I drop by and stand for a while at the back of the room. The host takes pictures on her iPhone of the deities, ostensibly to send to her sons who live abroad. It is still that sort of a “moment”. Saints, singing, drums, flutes, singers, incense sticks, lamps and an iPhone. Stuck.

Home

It is now exactly two months since we have left behind American shores. Two months in India. Normally in years past, this would be a summer vacation to India and then time to return to Berkeley, to schools and jobs and mists. And every year, when we would see the Golden Gate Bridge from the airplane, as we taxied down to what almost seemed into the blue waters of the San Francisco Bay, I would feel a surge of joy and relief to be returning back home.

I loved my vacations back to India, to the little town I grew up in, to giggling warm afternoons with girlfriends from my childhood, to ice creams and milk shakes shared with them while we talked non-stop, about our lives as adults in a world we seemed to have trouble navigating. I loved the warm air, the walks by the beach, the quiet meditations in the ashram I grew up in. I hated the child I became  with my mother, about how I should or should not spend my time, I hated the close scrutiny from childhood teachers, mentors or adversaries. The look up and the look down at how I dressed, how I looked; that it was obvious that I worked out, that it was obvious that I was doing ok. “One can never go home again,” my husband often told me and for a while I disbelieved him.

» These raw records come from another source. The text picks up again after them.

(** ** strings.SplitN(s, sep, 2) for a one-byte separator *)

Fixpoint SplitN2 (sep : ascii) (s : string) : string * option string :=
  match s with
  | EmptyString => (EmptyString, None)
  | String c r =>
    if Ascii.eqb c sep then (EmptyString, Some r)
    else let '(a, b) := SplitN2 sep r in (String c a, b)
  end.

(** ** strconv *)

Fixpoint digits_acc (fuel : nat) (n : Z) (acc : string) : string :=
  match fuel with
  | O => acc
  | S f =>
    let acc' := String (chr (48 + n mod 10)) acc in
    if n <? 10 then acc' else digits_acc f (n / 10) acc'
  end.

(** Decimal digits of a non-negative integer; [log2 n + 1] rounds suffice. *)
Definition utoa (n : Z) : string := digits_acc (S (Z.to_nat (Z.log2 n))) n EmptyString.

Definition Itoa (z : Z) : string :=
  if z <? 0 then String "-" (utoa (- z)) else utoa z.

(** [%0*d] of a non-negative integer. *)
Definition pad0 (width : Z) (n : Z) : string :=
  let s := utoa n in Repeat "0" (width - str_len s) +:+ s.

Fixpoint parse_digits (s : string) (acc : Z) : option Z :=
  match s with
  | EmptyString => Some acc
  | String c r => if is_digit c then parse_digits r (acc * 10 + digit_val c) else None
  end.

(** [strconv.ParseInt(s, 10, 64)]: [None] is a non-nil error (bad syntax or
    out of range). *)
Definition ParseInt (s : string) : option Z :=
  let '(neg, body) :=
    match s with
    | String "-" r => (true, r)
    | String "+" r => (false, r)
    | _ => (false, s)
    end in
  match body with
  | EmptyString => None
  | _ =>
    match parse_digits body 0 with
    | None => None
    | Some n =>
      let v := if neg : bool then - n else n in
      if in_i64b v then Some v else None
    end
  end.

(** ** Lemmas *)

Definition all_digits (s : string) : Prop := ∃ n, parse_digits s 0 = Some n.

Lemma byte_of_range c : 0 ≤ byte_of c < 256.
Proof. unfold byte_of. pose proof (nat_ascii_bounded c). lia. Qed.

Lemma byte_of_chr z : 0 ≤ z < 256 → byte_of (chr z) = z.
Proof. intros. unfold byte_of, chr. rewrite nat_ascii_embedding by lia. lia. Qed.

Lemma chr_byte_of c : chr (byte_of c) = c.
Proof. unfold byte_of, chr. rewrite Nat2Z.id. apply ascii_nat_embedding. Qed.

Lemma is_digit_chr d : 0 ≤ d < 10 → is_digit (chr (48 + d)) = true.
Proof. intros. unfold is_digit. rewrite byte_of_chr by lia. lia. Qed.

Lemma digit_val_chr d : 0 ≤ d < 10 → digit_val (chr (48 + d)) = d.
Proof. intros. unfold digit_val. rewrite byte_of_chr by lia. lia. Qed.
(** ** Properties *)


(** C22: no call hangs.  In every interleaving of [n] calls there are at most [32 * n]
    operations; a call that has not returned makes its next one at once, or waits for
    the lock while its holder makes its next one at once. *)
Theorem breaker_race_progress o t0 hook n k s :
  0 ≤ t0 → nsteps step k (start o t0 hook n) s →
  (k ≤ 32 * n)%nat ∧
  (∀ i p, p ∈ callers s → (∃ r, p = Done r) ∨ is_Some (move i (sh s) p) ∨
     ∃ q, q ∈ callers s ∧ holds q ∧ is_Some (move i (sh s) q)).
Proof.
  intros Ht Hr. split.
  - assert (H : ∀ s0, nsteps step k s0 s → (k + sum_list (rank <$> callers s) ≤ sum_list (rank <$> callers s0))%nat).
    { clear. intros s0. induction 1 as [|k s1 s2 s3 Hs _ IH]; [lia|]. destruct Hs as [i g l1 p l2 g' p' _ H].
      apply move_rank in H. cbn [callers] in *. rewrite !fmap_app, !fmap_cons, !sum_list_with_app in *. cbn in *. lia. }
    specialize (H _ Hr). cbn in H. rewrite fmap_replicate, sum_list_replicate in H. cbn in H. lia.
  - assert (Hrt : reachable o t0 hook n s) by (by eapply rtc_nsteps_2).
    intros i p Hp. destruct (move_able i (sh s) p) as [Hm|[Hd|[Hlk _]]]; [by right; left|by left|]. right. right.
    pose proof (ri_lock _ _ (reachable_rinv _ _ _ _ _ Ht Hrt)) as Hl. rewrite Hlk in Hl.
    destruct (filter holds (callers s)) as [|q qs] eqn:E; [done|].
    assert (q ∈ filter holds (callers s)) as Hq by (rewrite E; by left). apply list_elem_of_filter in Hq as [Hh Hq].
    exists q. split_and!; try done. destruct (move_able i (sh s) q) as [Hm|[[r ->]|[_ Hf]]]; [done|done|]. by rewrite Hf in Hh.
Qed.

(** ** Concrete runs *)

(** A schedule: which caller moves, and what the world answers. *)
Fixpoint runs (l : list (nat * input)) (s : sys) : option sys :=
  match l with
  | [] => Some s
  | (k, i) :: l => p ← callers s !! k; '(g', p') ← move i (sh s) p; runs l (mkSys g' (<[k := p']> (callers s)))
  end.

Lemma runs_steps l s s' : Forall (λ ki, 0 ≤ now ki.2) l → runs l s = Some s' → nsteps step (length l) s s'.
Proof.
  intros Hl. revert s. induction Hl as [|[k i] l Hi _ IH]; intros s H; cbn [runs length] in *; [by simplify_eq; constructor|].
  destruct (callers s !! k) as [p|] eqn:Ep; [|done]. cbn [mbind option_bind] in H.
  destruct (move i (sh s) p) as [[g' p']|] eqn:Em; [|done]. cbn [mbind option_bind] in H.
  eapply nsteps_l; [|apply IH, H]. destruct s as [g cs]. cbn [callers sh] in *.
  rewrite <- (take_drop_middle cs k p Ep) at 1. rewrite insert_take_drop by (by eapply lookup_lt_Some).
  by eapply step_move.
Qed.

A lot had changed in India, I had changed and that changed person just about fitted into those India vacations. I judged the very people who judged me while growing up and I was in turns pleased and bemused that I could now do that. I was proud of my choices, controversial in an Indian traditional set up, and I felt I had to stare down at my detractors. At those who believed that the ideal woman lived a life of self sacrifice.

Now, we are here in India for a year. Is this home? There is no clear answer but I feel myself slowly waking up. Writers I have read and admired, I find that they have been residing in my neighborhoods in Berkeley and Oakland. Some teach courses in colleges I could have commuted to. What was it about my life in America that had put me to sleep? That had numbed me to the possibilities? And why do I find myself walking up here in India?

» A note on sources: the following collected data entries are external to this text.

Lemma queue_run_refines ops q : compact q →
  compact (run q ops).2 ∧ spec_run (ToSlice q) ops = ((run q ops).1, ToSlice (run q ops).2).
Proof.
  revert q. induction ops as [|o ops IH]; intros q Hq; [done|]. cbn [run spec_run].
  destruct (queue_step_refines q o Hq) as (Hq' & ->). destruct (step q o) as [r q']. cbn [fst snd] in *.
  destruct (IH q' Hq') as [? ->]. by destruct (run q' ops).
Qed.
End queue.
End Queue.

(** ** Theorems *)

(** C13: In every interleaving of blocking and non-blocking producers and
    consumers, drains and closes, the buffer is a bounded FIFO: the items
    accepted so far are the items handed out so far, in the same order, followed
    by the items it holds, and it never holds more than its capacity. *)
Theorem ringbuffer_fifo {T} (zero : T) capacity s :
  rtc (RingBuffer.step zero) (RingBuffer.init zero capacity) s →
  RingBuffer.pushed s = RingBuffer.popped s ++ RingBuffer.contents zero (RingBuffer.rb s) ∧
  length (RingBuffer.contents zero (RingBuffer.rb s)) ≤ RingBuffer.Cap (RingBuffer.rb s).
Proof.
  intros Hr. destruct (RingBuffer.reach_sinv zero capacity s Hr) as [Hwf Hf _ _].
  split; [done|]. unfold RingBuffer.contents. rewrite length_view. by apply RingBuffer.wf_count.
Qed.

(** No wake-up is lost: whenever a [Push] caller sleeps the buffer is full and
    open, whenever a [Pop] caller sleeps it is empty and open; so producers and
    consumers never sleep at the same time, and after [Close] nobody sleeps. *)
Theorem ringbuffer_no_lost_wakeup {T} (zero : T) capacity s :
  rtc (RingBuffer.step zero) (RingBuffer.init zero capacity) s →
  (RingBuffer.asleepPush s ≠ [] →
     RingBuffer.IsFull (RingBuffer.rb s) = true ∧ RingBuffer.closed (RingBuffer.rb s) = false) ∧
  (RingBuffer.asleepPop s ≠ 0 →
     RingBuffer.IsEmpty (RingBuffer.rb s) = true ∧ RingBuffer.closed (RingBuffer.rb s) = false) ∧
  (RingBuffer.asleepPush s = [] ∨ RingBuffer.asleepPop s = 0).
Proof.
  intros Hr. destruct (RingBuffer.reach_sinv zero capacity s Hr) as [Hwf _ Hpu Hpo].
  unfold RingBuffer.IsFull, RingBuffer.IsEmpty. rewrite !Nat.eqb_eq. split_and!; [done|done|].
  destruct (RingBuffer.asleepPush s); [by left|]. destruct (RingBuffer.asleepPop s); [by right|].
  destruct Hpu as [? _], Hpo as [? _]; [done..|]. destruct Hwf. lia.
Qed.

(** The overwriting ring buffer keeps the last [capacity] values: every
    history of [Push], [Pop], [At], [Latest], [Clear] and [ToSlice] on a new
    buffer gives the answers of the list in which a push on a full buffer drops
    the oldest value. *)
Theorem ringbuf_refines {T} (zero : T) capacity c ops :
  RingBuf.New zero capacity = Some c →
  (RingBuf.run zero c ops).1 = (RingBuf.spec_run (Z.to_nat capacity) [] ops).1.
Proof.
  unfold RingBuf.New. destruct (Z.leb_spec capacity 0); intros [= <-].
  set (c := RingBuf.mk _ _ _ _).
  assert (RingBuf.wf c) as Hc by (split; cbn; rewrite ?length_replicate; lia).
  pose proof (RingBuf.ringbuf_run_refines zero ops c Hc) as Hr.
  change (RingBuf.contents zero c) with (@nil T) in Hr. change (RingBuf.cap c) with (Z.to_nat capacity) in Hr.
  by rewrite Hr.
Qed.

(** The sliding-head queue is a FIFO list: every history of operations gives
    the answers of the list specification, and the compaction keeps the dead
    prefix of the slice to at most half of it. *)
Theorem queue_refines {T} (zero : T) vals ops :
  (Queue.run zero (Queue.New vals) ops).1 = (Queue.spec_run vals ops).1 ∧
  Queue.head (Queue.run zero (Queue.New vals) ops).2
    ≤ length (Queue.items (Queue.run zero (Queue.New vals) ops).2) / 2.
Proof.
  assert (Queue.compact (Queue.New vals)) as Hc by apply Nat.le_0_l.
  destruct (Queue.queue_run_refines zero ops _ Hc) as [Hc' Hr]. split; [|exact Hc'].
  change (Queue.ToSlice (Queue.New vals)) with (drop 0 vals) in Hr. rewrite drop_0 in Hr. by rewrite Hr.
Qed.

(** ** Witnesses *)

Lemma ringbuffer_ex (s1 := RingBuffer.init 0%Z 1)
    (s2 := RingBuffer.broadcast (RingBuffer.update s1 (RingBuffer.write (RingBuffer.rb s1) 7%Z) [7%Z] []))
    (s3 := RingBuffer.set_pushers s2 [8%Z] [])
    (s4 := RingBuffer.set_pushers s3 [] [8%Z]) :
  rtc (RingBuffer.step 0%Z) s1 s4.
Proof.
  apply (rtc_l _ _ s2); [by apply RingBuffer.st_trypush|].
  apply (rtc_l _ _ s3); [apply (RingBuffer.st_enter_push _ s2)|].
  apply rtc_once. by apply (RingBuffer.st_push_wait _ s3 [] 8%Z []).
Qed.

Lemma ringbuffer_fifo_witness : ∃ s, RingBuffer.asleepPush s = [8%Z] ∧
  RingBuffer.pushed s = RingBuffer.popped s ++ RingBuffer.contents 0%Z (RingBuffer.rb s).
Proof. eexists. split; [|apply (ringbuffer_fifo 0%Z 1 _ ringbuffer_ex)]. reflexivity. Defined.

Lemma ringbuffer_no_lost_wakeup_witness : ∃ s, RingBuffer.asleepPush s = [8%Z] ∧
  RingBuffer.IsFull (RingBuffer.rb s) = true ∧ RingBuffer.closed (RingBuffer.rb s) = false.
Proof.
  eexists. split; [|apply (ringbuffer_no_lost_wakeup 0%Z 1 _ ringbuffer_ex)]; [reflexivity|discriminate].
Defined.

Lemma ringbuf_refines_witness :
  (RingBuf.run 0%Z (RingBuf.mk [0; 0]%Z 0 0 2)
     [RingBuf.OPush 1; RingBuf.OPush 2; RingBuf.OPush 3; RingBuf.OToSlice]%Z).1 =
  [RingBuf.RUnit; RingBuf.RUnit; RingBuf.RUnit; RingBuf.RList [2; 3]%Z].
Proof. rewrite (ringbuf_refines 0%Z 2 _ _ eq_refl). reflexivity. Defined.
(* ===== verification/Trie.v ===== *)
(** * Trie: the segment trie of [trie/trie.go]

    A trie maps "/"-separated keys to values: a node has a map of children by
    segment, a value and a flag.  The specification is a finite map from segment
    lists to values; every operation is shown to implement it, including the
    longest-prefix match, the prefix scan and the pruning of empty nodes.
    Key count and tree agree except after deleting the empty key
    ([trie_delete_root_count]). *)

From Stdlib Require Import Ascii.
From stdpp Require Import base tactics numbers list gmap strings sorting.
From S2P Require Import Prelude GoStd.

#[local] Open Scope Z_scope.

(** ** Keys: strings.Trim(key, "/"), strings.Split(key, "/"), strings.Join *)

Definition slash : ascii := "/"%char.

Fixpoint trim_left (s : string) : string :=
  match s with
  | String c r => if Ascii.eqb c slash then trim_left r else s
  | EmptyString => s
  end.
Definition Trim (s : string) : string := str_rev (trim_left (str_rev (trim_left s))).

Fixpoint Split (s : string) : list string :=
  match s with
  | EmptyString => [EmptyString]
  | String c r =>
      if Ascii.eqb c slash then EmptyString :: Split r
      else match Split r with w :: ws => String c w :: ws | [] => [String c EmptyString] end
  end.

Fixpoint Join (ws : list string) : string :=
  match ws with
  | [] => EmptyString
  | [w] => w
  | w :: ws => w +:+ String slash (Join ws)
  end.

Definition segments (key : string) : list string :=
  let key := Trim key in
  if String.eqb key EmptyString then [] else Split key.

(** The order of sort.Strings. *)
Definition str_le (a b : string) : Prop := String.leb a b = true.
#[global] Instance str_le_dec : RelDecision str_le := λ a b, decide (String.leb a b = true).

Section trie.
Context {V : Type} (zero : V).

(** ** Data *)

Inductive node := Node (children : gmap string node) (value : V) (hasValue : bool).

Definition children (n : node) : gmap string node := let 'Node c _ _ := n in c.
Definition value (n : node) : V := let 'Node _ v _ := n in v.
Definition hasValue (n : node) : bool := let 'Node _ _ h := n in h.

Definition emptyNode : node := Node ∅ zero false.

Record Trie := mkTrie { root : node; count : Z }.

Definition New : Trie := mkTrie emptyNode 0.

(** ** Operations *)

(** The walk of [Insert]; the flag tells whether the key is new. *)
Fixpoint insert_node (cur : node) (segs : list string) (val : V) : bool * node :=
  match segs with
  | [] => (negb (hasValue cur), Node (children cur) val true)
  | s :: segs =>
      let child := default emptyNode (children cur !! s) in
      let '(fresh, child) := insert_node child segs val in
      (fresh, Node (<[s := child]> (children cur)) (value cur) (hasValue cur))
  end.

Definition Insert (t : Trie) (key : string) (val : V) : Trie :=
  let '(fresh, r) := insert_node (root t) (segments key) val in
  mkTrie r (if fresh then count t + 1 else count t).

Fixpoint descend (cur : node) (segs : list string) : option node :=
  match segs with
  | [] => Some cur
  | s :: segs => match children cur !! s with None => None | Some child => descend child segs end
  end.

Definition Get (t : Trie) (key : string) : option V :=
  match descend (root t) (segments key) with
  | Some cur => if hasValue cur then Some (value cur) else None
  | None => None
  end.

Definition Has (t : Trie) (key : string) : bool := bool_decide (is_Some (Get t key)).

I enjoyed great freedoms in my American life, in many ways much more than life here but those freedoms to some extent were external ones- the ability to wear a bikini or a pair of shorts. One of the crucial freedoms I enjoy here is a sense of kinship that has developed more naturally than it did in my previous habitat. As a mother in India, there is space to be that person who struggles to express herself, because other mothers like me who are also artists and writers reach out and offer support. Why did I not find this in America? Was it my own sense of alienation and difference that kept me away or was it a broader social set up?

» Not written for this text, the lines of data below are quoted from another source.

(* ===== verification/Interval.v ===== *)
(** * Interval: half-open intervals and their merge, [interval/interval.go]

    Over the integers (the instance the package recommends, times being turned
    into [UnixNano]).  [slices.SortFunc] is not stable, so [Merge] takes any
    permutation sorted by start; the theorem covers all of them and shows that
    the choice does not matter. *)

From Stdlib Require Import ZArith Lia.
From stdpp Require Import base tactics numbers list sets sorting.
From S2P Require Import Prelude.

#[local] Open Scope Z_scope.

Inductive Error := ErrInverted.

Record Interval := mkInterval { Start : Z; End_ : Z }.

Definition New (start end_ : Z) : result Error Interval :=
  if end_ <=? start then Err ErrInverted else Ok (mkInterval start end_).

Definition Contains (i : Interval) (v : Z) : bool := (Start i <=? v) && (v <? End_ i).
Definition ContainsInclusive (i : Interval) (v : Z) : bool := (Start i <=? v) && (v <=? End_ i).
Definition Overlaps (i other : Interval) : bool := (Start i <? End_ other) && (Start other <? End_ i).
Definition IsBefore (i other : Interval) : bool := End_ i <=? Start other.
Definition IsAfter (i other : Interval) : bool := End_ other <=? Start i.
Definition touches (i other : Interval) : bool := (End_ i =? Start other) || (End_ other =? Start i).

Definition Union (i other : Interval) : option Interval :=
  if negb (Overlaps i other) && negb (touches i other) then None
  else Some (mkInterval (Z.min (Start i) (Start other)) (Z.max (End_ i) (End_ other))).

Definition Intersect (i other : Interval) : option Interval :=
  let s := Z.max (Start i) (Start other) in
  let e := Z.min (End_ i) (End_ other) in
  if e <=? s then None else Some (mkInterval s e).

(** The loop of [Merge]: [last] is the last merged interval, the result is what
    [merged] holds from there on. *)
Fixpoint merge_loop (last : Interval) (rest : list Interval) : list Interval :=
  match rest with
  | [] => [last]
  | cur :: rest =>
      if Start cur <=? End_ last then
        merge_loop (if End_ last <? End_ cur then mkInterval (Start last) (End_ cur) else last) rest
      else last :: merge_loop cur rest
  end.

(** [sorted]: the sorted copy. *)
Definition Merge (sorted : list Interval) : list Interval :=
  match sorted with [] => [] | i :: rest => merge_loop i rest end.

(** A result [slices.SortFunc] may give. *)
Definition start_le (a b : Interval) : Prop := Start a ≤ Start b.
Definition sorts (l sorted : list Interval) : Prop := sorted ≡ₚ l ∧ StronglySorted start_le sorted.

(** ** Specification: sets of points *)

Definition valid (i : Interval) : Prop := Start i < End_ i.
Definition In_ (v : Z) (i : Interval) : Prop := Start i ≤ v < End_ i.
Definition covered (l : list Interval) (v : Z) : Prop := Exists (In_ v) l.

(** Ascending, with a gap between neighbours: nothing left to merge. *)
Inductive normal : list Interval → Prop :=
| normal_nil : normal []
| normal_cons i l : valid i → (∀ j, j ∈ l → End_ i < Start j) → normal l → normal (i :: l).

(** ** Lemmas *)

Lemma Contains_spec i v : Contains i v = true ↔ In_ v i.
Proof. unfold Contains, In_. lia. Qed.

Lemma covered_cons i l v : covered (i :: l) v ↔ In_ v i ∨ covered l v.
Proof. apply Exists_cons. Qed.

(** Starts only grow along the loop. *)
Lemma merge_loop_starts last rest i : StronglySorted start_le (last :: rest) →
  i ∈ merge_loop last rest → Start last ≤ Start i.
Proof.
  revert last. induction rest as [|cur rest IH]; intros last Hs; cbn [merge_loop].
  { rewrite list_elem_of_singleton. intros ->. done. }
  apply StronglySorted_inv in Hs as [Hs Hle]. apply Forall_cons in Hle as [Hc Hle].
  apply StronglySorted_inv in Hs as [Hs Hcl].
  destruct (Z.leb_spec (Start cur) (End_ last)).
  - set (last' := if _ <? _ then _ else _). assert (Start last' = Start last) as Hst.
    { subst last'. by destruct (_ <? _). }
    intros Hi. rewrite <-Hst. apply IH; [|done]. constructor; [done|].
    eapply Forall_impl; [exact Hle|]. intros x. unfold start_le. rewrite Hst. done.
  - rewrite elem_of_cons. intros [->|Hi]; [done|]. unfold start_le in Hc. etrans; [exact Hc|].
    apply IH; [by constructor|done].
Qed.

Lemma merge_loop_spec last rest : StronglySorted start_le (last :: rest) →
  Forall valid (last :: rest) →
  normal (merge_loop last rest) ∧ ∀ v, covered (merge_loop last rest) v ↔ covered (last :: rest) v.
Proof.
  revert last. induction rest as [|cur rest IH]; intros last Hs Hv; cbn [merge_loop].
  { split; [|done]. apply Forall_cons in Hv as [Hv _]. constructor; [done|set_solver|constructor]. }
  apply Forall_cons in Hv as [Hvl Hvr]. apply Forall_cons in Hvr as [Hvc Hvr].
  apply StronglySorted_inv in Hs as [Hs Hle]. apply Forall_cons in Hle as [Hc Hle].
  destruct (Z.leb_spec (Start cur) (End_ last)) as [Hj|Hj].
  - set (last' := if _ <? _ then _ else _). apply StronglySorted_inv in Hs as [Hs _].
    assert (Start last' = Start last ∧ End_ last' = Z.max (End_ last) (End_ cur)) as [Hst Hen].
    { subst last'. destruct (Z.ltb_spec (End_ last) (End_ cur)); cbn; lia. }
    destruct (IH last') as [Hn Hcov].
    + constructor; [done|]. eapply Forall_impl; [exact Hle|]. intros x. unfold start_le. by rewrite Hst.
    + constructor; [|done]. unfold valid, start_le in *. lia.
    + split; [done|]. intros v. rewrite Hcov, !covered_cons. unfold In_, start_le, valid in *.
      rewrite Hst, Hen. assert (Start last ≤ v < Z.max (End_ last) (End_ cur) ↔
        Start last ≤ v < End_ last ∨ Start cur ≤ v < End_ cur) by lia. tauto.
  - destruct (IH cur Hs) as [Hn Hcov]; [by constructor|]. split.
    + constructor; [done| |done]. intros j Hin. pose proof (merge_loop_starts cur rest j Hs Hin). lia.
    + intros v. by rewrite covered_cons, Hcov, !(covered_cons last).
Qed.

(** A normal form is determined by the points it covers. *)
Lemma normal_unique l1 l2 : normal l1 → normal l2 → (∀ v, covered l1 v ↔ covered l2 v) → l1 = l2.
Proof.
  intros H1. revert l2. induction H1 as [|i l1 Hi Hgap Hn1 IH]; intros l2 H2 Hcov.
  - destruct H2 as [|j l2 Hj _ _]; [done|]. exfalso. specialize (Hcov (Start j)). rewrite covered_cons in Hcov.
    unfold In_, valid in *. assert (covered [] (Start j)) as Hbad by (apply Hcov; left; lia). inversion Hbad.
  - destruct H2 as [|j l2 Hj Hgap2 Hn2].
    { exfalso. specialize (Hcov (Start i)). rewrite covered_cons in Hcov. unfold In_, valid in *.
      assert (covered [] (Start i)) as Hbad by (apply Hcov; left; lia). inversion Hbad. }
    assert (∀ l (a : Interval) v, (∀ x, x ∈ l → End_ a < Start x) → covered l v → End_ a < v) as Hfar.
    { intros l a v Hg (x & Hx & Hv)%Exists_exists. specialize (Hg x Hx). unfold In_ in Hv. lia. }
    unfold valid in *. setoid_rewrite covered_cons in Hcov. unfold In_ in Hcov.
    assert (Start i = Start j) as Hs.
    { pose proof (proj1 (Hcov (Start i)) ltac:(left; lia)) as [?|Hx];
      pose proof (proj2 (Hcov (Start j)) ltac:(left; lia)) as [?|Hy]; try lia.
      all: try (apply (Hfar _ j) in Hx; [|done]); try (apply (Hfar _ i) in Hy; [|done]); lia. }
    assert (End_ i = End_ j) as He.
    { destruct (Z.lt_trichotomy (End_ i) (End_ j)) as [Hlt|[?|Hlt]]; [|done|].
      - pose proof (proj2 (Hcov (End_ i)) ltac:(left; lia)) as [?|Hx]; [lia|].
        apply (Hfar _ i) in Hx; [lia|done].
      - pose proof (proj1 (Hcov (End_ j)) ltac:(left; lia)) as [?|Hx]; [lia|].
        apply (Hfar _ j) in Hx; [lia|done]. }
    f_equal; [destruct i, j; cbn in *; by subst|]. apply IH; [done|]. intros v. split; intros Hv.
    + destruct (proj1 (Hcov v) (or_intror Hv)) as [?|?]; [|done]. apply (Hfar _ i) in Hv; [lia|done].
    + destruct (proj2 (Hcov v) (or_intror Hv)) as [?|?]; [|done]. apply (Hfar _ j) in Hv; [lia|done].
Qed.

Lemma covered_perm l l' v : l ≡ₚ l' → covered l v ↔ covered l' v.
Proof. intros Hp. unfold covered. rewrite !Exists_exists. by setoid_rewrite Hp. Qed.

Lemma Merge_spec l sorted : Forall valid l → sorts l sorted →
  normal (Merge sorted) ∧ ∀ v, covered (Merge sorted) v ↔ covered l v.
Proof.
  intros Hv [Hp Hs]. assert (Forall valid sorted) as Hv' by (by rewrite Hp).
  setoid_rewrite <-(covered_perm _ _ _ Hp). destruct sorted as [|i rest]; [split; [constructor|done]|].
  by apply merge_loop_spec.
Qed.

(** ** Theorems *)

(** [Merge] returns the minimal set of disjoint intervals: ascending, with a
    gap between any two, covering exactly the points the input covers - and the
    same list whatever order the unstable sort gives to equal starts. *)
Theorem interval_merge_normal l sorted : Forall valid l → sorts l sorted →
  normal (Merge sorted) ∧
  (∀ v, (∃ i, i ∈ Merge sorted ∧ Contains i v = true) ↔ (∃ i, i ∈ l ∧ Contains i v = true)) ∧
  ∀ out, normal out → (∀ v, covered out v ↔ covered l v) → out = Merge sorted.
Proof.
  intros Hv Hs. destruct (Merge_spec l sorted Hv Hs) as [Hn Hc]. split_and!; [done| |].
  - intros v. setoid_rewrite Contains_spec. specialize (Hc v). unfold covered in Hc.
    rewrite !Exists_exists in Hc. done.
  - intros out Hout Hcov. apply normal_unique; [done..|]. intros v. by rewrite Hc.
Qed.

(** The binary operations are exact on valid intervals: [Overlaps] iff there
    is a common point, [Intersect] covers exactly the common points and fails iff
    there are none, [Union] covers exactly the points of either and fails iff a
    gap separates them; before/after/overlapping exclude each other and exhaust
    the cases. *)
Theorem interval_ops_exact i j : valid i → valid j →
  (Overlaps i j = true ↔ ∃ v, In_ v i ∧ In_ v j) ∧
  (match Intersect i j with
   | Some r => valid r ∧ ∀ v, In_ v r ↔ In_ v i ∧ In_ v j
   | None => ∀ v, ¬ (In_ v i ∧ In_ v j)
   end) ∧
  (match Union i j with
   | Some r => valid r ∧ ∀ v, In_ v r ↔ In_ v i ∨ In_ v j
   | None => ∃ g, (End_ i ≤ g < Start j ∨ End_ j ≤ g < Start i)
   end) ∧
  (if Overlaps i j then IsBefore i j = false ∧ IsAfter i j = false
   else IsBefore i j = negb (IsAfter i j)).
Proof.
  unfold valid, Intersect, Union, IsBefore, IsAfter, touches, In_, Overlaps. intros Hi Hj.
  split_and!.
  - split; [|intros [v Hv]; lia]. intros Ho. exists (Z.max (Start i) (Start j)). lia.
  - destruct (Z.leb_spec (Z.min (End_ i) (End_ j)) (Z.max (Start i) (Start j))); cbn; [lia|].
    split; [lia|]. intros v. lia.
  - destruct (negb _ && negb _) eqn:E; cbn [Start End_].
    2: { assert (Start i ≤ End_ j ∧ Start j ≤ End_ i) by lia. split; [lia|]. intros v. split; lia. }
    destruct (Z.lt_ge_cases (End_ i) (Start j)); [exists (End_ i)|exists (End_ j)]; lia.
  - destruct (_ && _) eqn:E; lia.
Qed.

(** ** Witnesses *)

Lemma interval_merge_normal_witness :
  Merge [mkInterval 1 3; mkInterval 3 5; mkInterval 7 9] = [mkInterval 1 5; mkInterval 7 9] ∧
  normal (Merge [mkInterval 1 3; mkInterval 3 5; mkInterval 7 9]).
Proof.
  split; [reflexivity|].
  apply (interval_merge_normal [mkInterval 3 5; mkInterval 1 3; mkInterval 7 9]).
  - repeat constructor; unfold valid; cbn; lia.
  - split; [apply Permutation_swap|]. repeat constructor; unfold start_le; cbn; lia.
Defined.

Lemma interval_ops_exact_witness :
  Union (mkInterval 1 3) (mkInterval 3 5) = Some (mkInterval 1 5) ∧
  (Overlaps (mkInterval 1 3) (mkInterval 3 5) = true ↔ ∃ v, In_ v (mkInterval 1 3) ∧ In_ v (mkInterval 3 5)).
Proof.
  split; [reflexivity|]. apply (interval_ops_exact (mkInterval 1 3) (mkInterval 3 5)); reflexivity.
Defined.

Many or most of my friends in America worked full time jobs and after their children were born, worked doubly hard to handle their homes, care for their children and be successful at their carriers. Unlike in India, where families especially grandparents step in to care for grandchildren willingly, wanting to spend their time with your children; in America, my friends and I had to ask for help and often pay for expensive help. Here in India, reliable help is more readily available and affordable even if grandparents live far away or are not present. The joint family structure is certainly breaking down as our abilities to adjust with differences has a lower threshold,even here in India, yet there is a certain willingness to try which was less commonly found in my American life.

Two months into our life here, I often find myself speaking about home. Sometimes I mean the home here in Pune, sometimes I mean the home back in Berkeley. What do I mean by that word? Maybe I mean the physical structure of where we live, maybe I mean my children and husband, maybe I mean memories built together. Home, home, home. I love the sound of the word. I still do not know what it means- really.